The leading target of cybercriminals is healthcare companies because of the substantial volumes of personal and health data that may be utilized for different fraudulent activities. Email-related attacks are quick to execute due to the fact that healthcare email security defenses are inadequate in comparison to other industries and security awareness training is generally neglected.
The research performed in November 2019 had 101 respondents that had considerable participation with email security at U.S. health systems and hospitals. 75% of the respondents reported they have or are intending to launch a detailed cyber resilience program, yet merely 56% of participants mentioned they already have this kind of system set up.

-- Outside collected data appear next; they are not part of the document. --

(** * k8s-ecr-renew: the namespace reconciliation handler of [main.go]

    The program watches the namespaces of a cluster; for every namespace
    event it fetches a registry authorization token, writes it into the
    secret [ecrsecret] of the namespace and makes sure the service account
    [default] lists that secret among its image pull secrets.

    The Go code talks to two external services (the registry's
    authorization API and the cluster API server).  Both are modelled by an
    explicit [World]: the objects stored in the cluster, a script of the
    answers the outside gives, and the trace of the calls and log lines the
    program has produced so far.  The Go functions become functions in a
    small state-and-panic monad over that world.

    The cluster client is the one [NewKubeClient] has built; how it is
    built, the syntax of the command line and the transport of the informer
    are outside the model. *)

From Stdlib Require Import ZArith Ascii String.
From stdpp Require Import gmap strings list fin_maps.

Local Open Scope string_scope.
Local Open Scope list_scope.

(** ** Strings and [fmt.Sprintf] *)

(** The double quote character, byte 34. *)
Definition dquote : ascii := "034"%char.
Definition q : string := String dquote EmptyString.

(** [fmt.Sprintf] restricted to string operands.  The verbs [%s] and [%v]
    print the next operand as it is, [%%] prints a percent sign, any other
    verb is reported the way the fmt package reports a verb it cannot apply
    to a string, a missing operand is reported as [%!s(MISSING)] and
    operands that are left over as [%!(EXTRA ...)].  Flags, widths and the
    verbs q, x, X, T and p are not modelled. *)
Fixpoint extraOperands (args : list string) : string :=
  match args with
  | [] => ""
  | [a] => "string=" ++ a
  | a :: rest => "string=" ++ a ++ ", " ++ extraOperands rest
  end.

Fixpoint Sprintf (format : string) (args : list string) : string :=
  match format with
  | EmptyString =>
      match args with
      | [] => ""
      | _ => "%!(EXTRA " ++ extraOperands args ++ ")"
      end
  | String c rest =>
      if Ascii.eqb c "%"%char then
        match rest with
        | EmptyString => "%!(NOVERB)"
        | String v rest' =>
            if Ascii.eqb v "%"%char then String "%"%char (Sprintf rest' args)
            else
              match args with
              | [] => "%!" ++ String v "(MISSING)" ++ Sprintf rest' []
              | a :: args' =>
                  if Ascii.eqb v "s"%char || Ascii.eqb v "v"%char
                  then a ++ Sprintf rest' args'
                  else "%!" ++ String v "(string=" ++ a ++ ")" ++ Sprintf rest' args'
              end
        end
      else String c (Sprintf rest args)
  end.

(** [const dockerJSONTemplate] of main.go, line 25. *)
Definition dockerJSONTemplate : string :=
  "{" ++ q ++ "auths" ++ q ++ ":{" ++ q ++ "%s" ++ q ++ ":{" ++ q ++ "auth" ++ q
      ++ ":" ++ q ++ "%s" ++ q ++ "," ++ q ++ "email" ++ q ++ ":" ++ q ++ "none"
      ++ q ++ "}}}".

(** ** Data model *)

(** Go [error] values met by the program. *)
Inductive error : Type :=
  | AwsError (code : string) (message : string)   (* an awserr.Error *)
  | StatusError (reason : string)                 (* an API server status *)
  | RequestError (message : string)               (* transport, client side *)
  | Errorf (format : string) (cause : error).     (* fmt.Errorf(format, err) *)

(** Reasons of the API server's statuses. *)
Definition NotFound : error := StatusError "NotFound".
Definition AlreadyExists : error := StatusError "AlreadyExists".
Definition Forbidden : error := StatusError "Forbidden".

(** Error codes of the registry API named by [getECRSecret]. *)
Definition ErrCodeServerException : string := "ServerException".
Definition ErrCodeInvalidParameterException : string := "InvalidParameterException".

(** [type config struct] *)
Record config : Type := Config {
  Kubecfg : string;
  KubeMasterURL : string;
  AWSAccessKeyID : string;
  AWSSecretAccessKey : string;
  AWSRegion : string;
  RefreshInterval : Z
}.

(** The part of [v1.Namespace] the handler reads. *)
Record Namespace : Type := {
  nsName : string;
  nsDeletionTimestamp : option Z
}.

Definition GetName (ns : Namespace) : string := nsName ns.
Definition GetDeletionTimestamp (ns : Namespace) : option Z := nsDeletionTimestamp ns.

(** [v1.Secret]: name, type and the data map. *)
Record Secret : Type := {
  secretObjName : string;
  secretType : string;
  secretData : gmap string string
}.

(** [v1.LocalObjectReference] *)
Record LocalObjectReference : Type := { Name : string }.

(** The part of [v1.ServiceAccount] the handler reads and writes. *)
Record ServiceAccount : Type := {
  saName : string;
  ImagePullSecrets : list LocalObjectReference
}.

(** The zero values [&v1.Secret{}] and [&v1.ServiceAccount{}]. *)
Definition emptySecret : Secret :=
  {| secretObjName := ""; secretType := ""; secretData := ∅ |}.
Definition emptyServiceAccount : ServiceAccount :=
  {| saName := ""; ImagePullSecrets := [] |}.

(** [ecr.AuthorizationData] and [ecr.GetAuthorizationTokenOutput]; the
    fields are pointers in Go, hence options. *)
Record AuthorizationData : Type := {
  AuthorizationToken : option string;
  ProxyEndpoint : option string
}.

Record GetAuthorizationTokenOutput : Type := {
  AuthorizationDataList : list AuthorizationData
}.

(** What one call of [GetAuthorizationToken] answers: the output pointer
    and the error, both as the Go call returns them. *)
Record EcrReply : Type := {
  replyOutput : option GetAuthorizationTokenOutput;
  replyErr : option error
}.

(** ** The world *)

Inductive Level : Type := LInfo | LError | LStdout.

(** The calls the program makes, each with the error it answered, and the
    lines it logs. *)
Inductive Event : Type :=
  | EvLog (lvl : Level) (format : string)
  | EvNewSession
  | EvGetAuthorizationToken (region : string)
  | EvSecretGet (ns name : string) (err : option error)
  | EvSecretUpdate (ns : string) (s : Secret) (err : option error)
  | EvSecretCreate (ns : string) (s : Secret) (err : option error)
  | EvServiceAccountGet (ns name : string) (err : option error)
  | EvServiceAccountUpdate (ns : string) (sa : ServiceAccount) (err : option error).
Definition _check_block (block_identifier : Z) : M bool :=
  '(sidecar_data, sidecar_error) <-
     _fetch_sidecar_data ("/blocks/" ++ Py.str_of_Z block_identifier) ;;
  if error_set sidecar_error then ret false
  else
    block_hash <- lift (Py.get sidecar_data "hash") ;;
    if negb (Py.truthy block_hash) then ret false
    else
      '(rpc_block, rpc_error) <- _fetch_substrate_rpc "chain_getBlock" [block_hash] ;;
      if error_set rpc_error then ret false
      else
        comparisons <- build_comparisons sidecar_data rpc_block ;;
        ret (compare_all comparisons).

Definition test_node_version : M bool :=
  '(rpc_node_version, version_error) <- _fetch_substrate_rpc "system_version" [] ;;
  if error_set version_error then ret false
  else
    '(sidecar_node_version, sidecar_error) <- _fetch_sidecar_data "/node/version" ;;
    if error_set sidecar_error then ret false
    else
      client_version <- lift (Py.get sidecar_node_version "clientVersion") ;;
      if Py.eq client_version rpc_node_version then ret true else ret false.

Definition test_runtime_version : M bool :=
  '(sidecar_data, sidecar_error) <- _fetch_sidecar_data "/runtime/spec" ;;
  if error_set sidecar_error then ret false
  else
    '(rpc_data, rpc_error) <- _fetch_substrate_rpc "state_getRuntimeVersion" [] ;;
    if error_set rpc_error then ret false
    else
      comparisons <- lift
        (s_name <-- Py.get sidecar_data "specName" ;;
         r_name <-- Py.get rpc_data "specName" ;;
         s_spec <-- Py.get sidecar_data "specVersion" ;;
         r_spec <-- Py.get rpc_data "specVersion" ;;
         s_tx <-- Py.get sidecar_data "transactionVersion" ;;
         r_tx <-- Py.get rpc_data "transactionVersion" ;;
         Ok [ ("Spec Name", s_name, r_name);
              ("Spec Version", JStr (str s_spec), JStr (str r_spec));
              ("Transaction Version", JStr (str s_tx), JStr (str r_tx)) ])%res ;;
      ret (compare_all comparisons).
Lemma steady_handle_action S (action : string) (g g' : Game) :
  steady S g -> _handle_action action g = Ok g' -> steady S g'.
Proof.
  intros Hinv H. unfold _handle_action in H.
  destruct (String.eqb action "reset").
  { injection H as <-. apply steady_reset_level, Hinv. }
  destruct (String.eqb action "undo"); [exact (steady_undo S g g' Hinv H)|].
  destruct (String.eqb action "redo"); [exact (steady_redo S g g' Hinv H)|].
  destruct (String.eqb action "confirm").
  { injection H as <-. apply steady_confirm_selection, Hinv. }
  destruct (String.eqb action "back_to_levels"); injection H as <-;
    [apply (steady_ext S g); [reflexivity..|exact Hinv] | exact Hinv].
Qed.

Lemma steady_start_drag S (p : Pos) (g : Game) :
  steady S g -> steady S (start_drag p g).
Proof.
  intros H. unfold start_drag.
  destruct (selected_blocks (current_blockset g)) as [|r sel] eqn:Hsel.
  - apply (steady_ext S g); [reflexivity..|exact H].
  - rewrite <- Hsel. apply (steady_ext S g); [|reflexivity|reflexivity|exact H].
    unfold level_data. fields. rewrite map_fold_alter_same; reflexivity.
Qed.

Lemma steady_handle_mouse_down S (hit : option string) (p : Pos) (g g' : Game) :
  steady S g -> _handle_mouse_down hit p g = Ok g' -> steady S g'.
Proof.
  intros Hinv H. unfold _handle_mouse_down in H.
  destruct (String.eqb (current_state g) "in_level_chooseblock");
    [|injection H as <-; exact Hinv].
  apply bind_Ok in H as ([g1 action] & Hclick & H).
  apply (steady_handle_click S hit g g1 action Hinv) in Hclick.
  destruct action as [a|]; [exact (steady_handle_action S a g1 g' Hclick H)|].
  destruct (negb (selection_confirmed g1)).
  - apply bind_Ok in H as (grid_pos & _ & H).
    destruct (clicked_block g1 grid_pos) as [i|]; [|injection H as <-; exact Hclick].
    destruct (in_selected (current_blockset g1) i); injection H as <-.
    + pose proof (steady_deselect_block S i g1 Hclick) as Hd. revert Hd.
      generalize (deselect_block i g1). intros s Hs.
      apply (steady_ext S s); [reflexivity..|exact Hs].
    + pose proof (steady_select_block S i g1 Hclick) as Hd. revert Hd.
      generalize (select_block i g1). intros s Hs.
      apply (steady_ext S s); [reflexivity..|exact Hs].
  - apply bind_Ok in H as (grid_pos & _ & H). injection H as <-.
    apply steady_start_drag.
    destruct (existsb _ _); [|exact Hclick].
    apply (steady_ext S g1); [reflexivity..|exact Hclick].
Qed.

When inquired regarding their existing email security deployments, just 50% had a high level of assurance that their email security solution would deter email-based threats.
When questioned concerning the email threats which were the most troublesome, here are the results:
- 61% of participants answered that the faking of trusted providers
- 57% stated credential-harvesting phishing attacks were really
- 35% reported data leaks and threats begun by cybercriminals thieving the sign-in information of users
The principal losses resulting from the attacks were financial (17%), data (34%) and productivity (55%).
Email security tools can prohibit nearly all threats, but just 79% of participants mentioned that they had established email security controls or were preparing to add them. Internet and cyberspace protection options were just put in place by 64% of medical providers.
These techie options are crucial, yet it is vital not to ignore the human aspect. Just 73% of surveyed companies regarded security awareness training as a vital component of their protection against email-related cyberattacks. This could in part be explained in the way that training is given. 40% of participants said they give security awareness training approximately quarterly and only 27% deliver training yearly.
It is disconcerting looking at the volume of email-related attacks that 11% of participants claimed they carry out security awareness training less regularly than once per year, only when onboarding, or only after a big event, for instance, a data breach or phishing attack.
To better get ready, information technology and security specialists have to improve their email security utilities by pairing the best technical controls with an educated team and tough business processes to avert interruption from email-based attacks.